▸ **Exercise requirements**:
Your answer should be an exact copy of every record.

<<<<

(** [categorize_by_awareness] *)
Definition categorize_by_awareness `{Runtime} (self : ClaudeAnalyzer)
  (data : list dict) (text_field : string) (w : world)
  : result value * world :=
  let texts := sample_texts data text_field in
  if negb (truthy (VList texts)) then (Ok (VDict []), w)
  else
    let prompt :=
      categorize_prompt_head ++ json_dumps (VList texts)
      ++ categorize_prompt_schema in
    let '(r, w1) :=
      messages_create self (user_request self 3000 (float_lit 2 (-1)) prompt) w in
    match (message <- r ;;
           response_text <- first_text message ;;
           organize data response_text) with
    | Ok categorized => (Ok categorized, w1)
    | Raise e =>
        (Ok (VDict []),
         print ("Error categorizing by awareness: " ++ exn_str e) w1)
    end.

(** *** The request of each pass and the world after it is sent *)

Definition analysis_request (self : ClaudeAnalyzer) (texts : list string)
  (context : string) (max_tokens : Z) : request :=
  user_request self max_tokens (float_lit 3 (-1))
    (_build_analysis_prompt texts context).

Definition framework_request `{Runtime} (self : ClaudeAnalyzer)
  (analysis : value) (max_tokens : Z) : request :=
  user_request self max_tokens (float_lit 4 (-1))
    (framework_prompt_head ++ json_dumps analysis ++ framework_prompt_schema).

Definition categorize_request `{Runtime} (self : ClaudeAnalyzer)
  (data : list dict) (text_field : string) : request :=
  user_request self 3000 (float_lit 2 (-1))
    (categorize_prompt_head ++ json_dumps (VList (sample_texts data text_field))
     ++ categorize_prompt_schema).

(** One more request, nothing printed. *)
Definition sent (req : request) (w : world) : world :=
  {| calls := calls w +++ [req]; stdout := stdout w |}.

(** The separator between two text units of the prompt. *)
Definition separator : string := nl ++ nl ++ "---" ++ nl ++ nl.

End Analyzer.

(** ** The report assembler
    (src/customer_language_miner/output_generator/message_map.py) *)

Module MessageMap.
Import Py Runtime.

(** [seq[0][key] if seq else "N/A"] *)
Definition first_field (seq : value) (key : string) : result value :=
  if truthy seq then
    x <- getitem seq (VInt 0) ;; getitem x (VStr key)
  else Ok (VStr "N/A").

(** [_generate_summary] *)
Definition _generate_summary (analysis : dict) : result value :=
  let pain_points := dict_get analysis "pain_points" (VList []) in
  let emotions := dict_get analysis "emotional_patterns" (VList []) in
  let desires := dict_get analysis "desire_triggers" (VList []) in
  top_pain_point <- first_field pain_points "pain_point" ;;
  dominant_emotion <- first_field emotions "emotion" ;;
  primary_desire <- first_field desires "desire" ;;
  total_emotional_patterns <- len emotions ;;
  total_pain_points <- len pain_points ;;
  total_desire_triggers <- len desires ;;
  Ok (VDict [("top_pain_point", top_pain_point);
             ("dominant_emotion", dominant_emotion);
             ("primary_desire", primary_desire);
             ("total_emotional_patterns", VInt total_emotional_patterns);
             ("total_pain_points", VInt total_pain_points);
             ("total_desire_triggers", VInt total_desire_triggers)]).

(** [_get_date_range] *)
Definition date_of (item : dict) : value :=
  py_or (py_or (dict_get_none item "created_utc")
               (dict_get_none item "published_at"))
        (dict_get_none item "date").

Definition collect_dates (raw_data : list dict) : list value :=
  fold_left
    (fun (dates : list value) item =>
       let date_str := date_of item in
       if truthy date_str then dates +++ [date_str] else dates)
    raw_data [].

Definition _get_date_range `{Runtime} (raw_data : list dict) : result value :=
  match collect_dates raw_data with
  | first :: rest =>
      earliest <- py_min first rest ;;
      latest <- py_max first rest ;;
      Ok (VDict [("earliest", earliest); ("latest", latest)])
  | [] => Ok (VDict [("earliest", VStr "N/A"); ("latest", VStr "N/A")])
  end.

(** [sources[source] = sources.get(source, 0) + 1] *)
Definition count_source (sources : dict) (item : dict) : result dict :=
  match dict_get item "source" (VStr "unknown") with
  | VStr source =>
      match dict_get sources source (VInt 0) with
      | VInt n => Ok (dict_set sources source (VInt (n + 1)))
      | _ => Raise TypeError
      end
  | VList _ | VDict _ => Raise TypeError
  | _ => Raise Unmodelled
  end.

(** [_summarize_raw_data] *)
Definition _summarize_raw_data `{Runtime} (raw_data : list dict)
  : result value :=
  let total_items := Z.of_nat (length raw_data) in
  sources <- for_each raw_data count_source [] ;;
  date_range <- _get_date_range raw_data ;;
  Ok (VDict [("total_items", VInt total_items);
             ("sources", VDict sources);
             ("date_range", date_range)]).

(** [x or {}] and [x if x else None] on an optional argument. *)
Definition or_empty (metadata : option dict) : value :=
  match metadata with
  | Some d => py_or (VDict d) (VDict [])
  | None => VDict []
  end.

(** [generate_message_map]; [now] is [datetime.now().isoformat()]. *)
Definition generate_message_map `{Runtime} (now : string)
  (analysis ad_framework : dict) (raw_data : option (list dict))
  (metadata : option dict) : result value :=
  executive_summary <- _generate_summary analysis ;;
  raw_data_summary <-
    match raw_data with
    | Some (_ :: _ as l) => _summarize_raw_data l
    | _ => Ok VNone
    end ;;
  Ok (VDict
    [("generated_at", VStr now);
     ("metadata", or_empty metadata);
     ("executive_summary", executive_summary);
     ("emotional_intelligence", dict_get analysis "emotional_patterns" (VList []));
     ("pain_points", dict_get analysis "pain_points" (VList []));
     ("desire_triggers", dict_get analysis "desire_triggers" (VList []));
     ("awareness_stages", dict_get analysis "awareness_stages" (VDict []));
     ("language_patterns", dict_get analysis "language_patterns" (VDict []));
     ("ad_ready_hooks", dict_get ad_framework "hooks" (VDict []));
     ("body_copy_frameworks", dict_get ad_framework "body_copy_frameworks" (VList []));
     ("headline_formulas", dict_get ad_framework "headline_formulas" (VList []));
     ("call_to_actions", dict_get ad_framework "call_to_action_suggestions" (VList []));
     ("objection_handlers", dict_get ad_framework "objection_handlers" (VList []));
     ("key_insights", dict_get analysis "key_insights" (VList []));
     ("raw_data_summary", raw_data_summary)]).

>>>>

▸ **Output for this task**:
(** [categorize_by_awareness] *)
Definition categorize_by_awareness `{Runtime} (self : ClaudeAnalyzer)
  (data : list dict) (text_field : string) (w : world)
  : result value * world :=
  let texts := sample_texts data text_field in
  if negb (truthy (VList texts)) then (Ok (VDict []), w)
  else
    let prompt :=
      categorize_prompt_head ++ json_dumps (VList texts)
      ++ categorize_prompt_schema in
    let '(r, w1) :=
      messages_create self (user_request self 3000 (float_lit 2 (-1)) prompt) w in
    match (message <- r ;;
           response_text <- first_text message ;;
           organize data response_text) with
    | Ok categorized => (Ok categorized, w1)
    | Raise e =>
        (Ok (VDict []),
         print ("Error categorizing by awareness: " ++ exn_str e) w1)
    end.

(** *** The request of each pass and the world after it is sent *)

Definition analysis_request (self : ClaudeAnalyzer) (texts : list string)
  (context : string) (max_tokens : Z) : request :=
  user_request self max_tokens (float_lit 3 (-1))
    (_build_analysis_prompt texts context).

Definition framework_request `{Runtime} (self : ClaudeAnalyzer)
  (analysis : value) (max_tokens : Z) : request :=
  user_request self max_tokens (float_lit 4 (-1))
    (framework_prompt_head ++ json_dumps analysis ++ framework_prompt_schema).

Definition categorize_request `{Runtime} (self : ClaudeAnalyzer)
  (data : list dict) (text_field : string) : request :=
  user_request self 3000 (float_lit 2 (-1))
    (categorize_prompt_head ++ json_dumps (VList (sample_texts data text_field))
     ++ categorize_prompt_schema).

(** One more request, nothing printed. *)
Definition sent (req : request) (w : world) : world :=
  {| calls := calls w +++ [req]; stdout := stdout w |}.

(** The separator between two text units of the prompt. *)
Definition separator : string := nl ++ nl ++ "---" ++ nl ++ nl.

End Analyzer.

(** ** The report assembler
    (src/customer_language_miner/output_generator/message_map.py) *)

Module MessageMap.
Import Py Runtime.

(** [seq[0][key] if seq else "N/A"] *)
Definition first_field (seq : value) (key : string) : result value :=
  if truthy seq then
    x <- getitem seq (VInt 0) ;; getitem x (VStr key)
  else Ok (VStr "N/A").

(** [_generate_summary] *)
Definition _generate_summary (analysis : dict) : result value :=
  let pain_points := dict_get analysis "pain_points" (VList []) in
  let emotions := dict_get analysis "emotional_patterns" (VList []) in
  let desires := dict_get analysis "desire_triggers" (VList []) in
  top_pain_point <- first_field pain_points "pain_point" ;;
  dominant_emotion <- first_field emotions "emotion" ;;
  primary_desire <- first_field desires "desire" ;;
  total_emotional_patterns <- len emotions ;;
  total_pain_points <- len pain_points ;;
  total_desire_triggers <- len desires ;;
  Ok (VDict [("top_pain_point", top_pain_point);
             ("dominant_emotion", dominant_emotion);
             ("primary_desire", primary_desire);
             ("total_emotional_patterns", VInt total_emotional_patterns);
             ("total_pain_points", VInt total_pain_points);
             ("total_desire_triggers", VInt total_desire_triggers)]).

(** [_get_date_range] *)
Definition date_of (item : dict) : value :=
  py_or (py_or (dict_get_none item "created_utc")
               (dict_get_none item "published_at"))
        (dict_get_none item "date").

Definition collect_dates (raw_data : list dict) : list value :=
  fold_left
    (fun (dates : list value) item =>
       let date_str := date_of item in
       if truthy date_str then dates +++ [date_str] else dates)
    raw_data [].

Definition _get_date_range `{Runtime} (raw_data : list dict) : result value :=
  match collect_dates raw_data with
  | first :: rest =>
      earliest <- py_min first rest ;;
      latest <- py_max first rest ;;
      Ok (VDict [("earliest", earliest); ("latest", latest)])
  | [] => Ok (VDict [("earliest", VStr "N/A"); ("latest", VStr "N/A")])
  end.

(** [sources[source] = sources.get(source, 0) + 1] *)
Definition count_source (sources : dict) (item : dict) : result dict :=
  match dict_get item "source" (VStr "unknown") with
  | VStr source =>
      match dict_get sources source (VInt 0) with
      | VInt n => Ok (dict_set sources source (VInt (n + 1)))
      | _ => Raise TypeError
      end
  | VList _ | VDict _ => Raise TypeError
  | _ => Raise Unmodelled
  end.

(** [_summarize_raw_data] *)
Definition _summarize_raw_data `{Runtime} (raw_data : list dict)
  : result value :=
  let total_items := Z.of_nat (length raw_data) in
  sources <- for_each raw_data count_source [] ;;
  date_range <- _get_date_range raw_data ;;
  Ok (VDict [("total_items", VInt total_items);
             ("sources", VDict sources);
             ("date_range", date_range)]).

(** [x or {}] and [x if x else None] on an optional argument. *)
Definition or_empty (metadata : option dict) : value :=
  match metadata with
  | Some d => py_or (VDict d) (VDict [])
  | None => VDict []
  end.

(** [generate_message_map]; [now] is [datetime.now().isoformat()]. *)
Definition generate_message_map `{Runtime} (now : string)
  (analysis ad_framework : dict) (raw_data : option (list dict))
  (metadata : option dict) : result value :=
  executive_summary <- _generate_summary analysis ;;
  raw_data_summary <-
    match raw_data with
    | Some (_ :: _ as l) => _summarize_raw_data l
    | _ => Ok VNone
    end ;;
  Ok (VDict
    [("generated_at", VStr now);
     ("metadata", or_empty metadata);
     ("executive_summary", executive_summary);
     ("emotional_intelligence", dict_get analysis "emotional_patterns" (VList []));
     ("pain_points", dict_get analysis "pain_points" (VList []));
     ("desire_triggers", dict_get analysis "desire_triggers" (VList []));
     ("awareness_stages", dict_get analysis "awareness_stages" (VDict []));
     ("language_patterns", dict_get analysis "language_patterns" (VDict []));
     ("ad_ready_hooks", dict_get ad_framework "hooks" (VDict []));
     ("body_copy_frameworks", dict_get ad_framework "body_copy_frameworks" (VList []));
     ("headline_formulas", dict_get ad_framework "headline_formulas" (VList []));
     ("call_to_actions", dict_get ad_framework "call_to_action_suggestions" (VList []));
     ("objection_handlers", dict_get ad_framework "objection_handlers" (VList []));
     ("key_insights", dict_get analysis "key_insights" (VList []));
     ("raw_data_summary", raw_data_summary)]).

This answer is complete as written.